On Friday, those attempting to access Twitter were told they had to log in to view content on the platform. The cap was an “emergency temporary measure,” Musk said at the time.
It said the social media platform “had such looted data” that it “degraded the service for regular users”.
According to the website Downdetector, which tracks online service outages, a peak of 5,126 people reported problems accessing the platform in the UK on Saturday afternoon.
In the United States, approximately 7,461 people reported breakdowns during the same period.
The comings and goings of the verified ones
Marked by a blue checkmark, “verified” status was granted free of charge by Twitter to high-profile accounts — such as celebrities, businesses and journalists — before Musk took over as boss.
Now, most users have to pay a subscription fee of $8 (about R$38) per month to get verified, and it is possible to get the status regardless of the nature of your profile.
Some high-visibility accounts still have a verified badge despite not paying for it, though many temporarily lost their blue badges in April.
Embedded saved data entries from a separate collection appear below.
(** ** Mappings *)

(** The address, [None] if it fails. *)
Definition mm_mapfile (fd offset n mflags : Z) : M (option Z) :=
  addr ← sysm (mmap n (get_mmap_prot mflags) (get_mmap_flags mflags) fd offset);
  match addr with
  | None => _ ← raisem SHM_ERRNO; mret None
  | Some addr =>
      r ← mapblock_add addr n;
      if r =? 0 then mret (Some addr) else _ ← sysm (munmap addr n); mret None
  end.

Definition mm_unmap (addr : Z) : M Z :=
  if addr =? 0 then mret 0
  else
    n ← mapblock_remove addr;
    if n <? 0 then mret (-1)
    else
      ok ← sysm (munmap addr n);
      if negb ok then raisem SHM_ERRNO else mret 0.

(** ** Objects of shared memory *)

Definition O_RDWR : Z := 2.
Definition O_CREAT : Z := 0x40.
Definition O_EXCL : Z := 0x80.

Definition anon_shm_name (pid : Z) : cstr := cs "/mmlib-shm-" ++ printf_int pid.

(** The name must fit in 32 bytes. *)
Definition mm_anon_shm : M Z :=
  pid ← st_gets (fun w => getpid (shm_os w));
  let name := anon_shm_name pid in
  if (31 <? length name)%nat then st_ub
  else
    fd ← sysm (shm_open name (Z.lor O_RDWR (Z.lor O_CREAT O_EXCL)) 0);
    match fd with
    | Some fd => _ ← sysm (shm_unlink name); mret fd
    | None => raisem SHM_ERRNO
    end.

Definition mm_shm_open (name : cstr) (oflag mode : Z) : M Z :=
  fd ← sysm (shm_open name oflag (filter_mode_flags mode));
  match fd with Some fd => mret fd | None => raisem SHM_ERRNO end.

Definition mm_shm_unlink (name : cstr) : M Z :=
  ok ← sysm (shm_unlink name);
  if ok : bool then mret 0 else raisem SHM_ERRNO.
Musk bought the company last year for $44 billion (about R$235 billion at the time), after much back-and-forth. He criticized Twitter’s previous management and said he didn’t want the platform to become an echo chamber.
Shortly after taking over, Musk cut Twitter’s staff from just under 8,000 employees to around 1,500.
In an interview with the BBC, he said cutting jobs was not easy.
Engineers have been included in the layoffs, and their departure has raised concerns about the stability of the platform.
While Musk acknowledged some problems, he told the BBC in April that the outages didn’t last long and the site was running fine.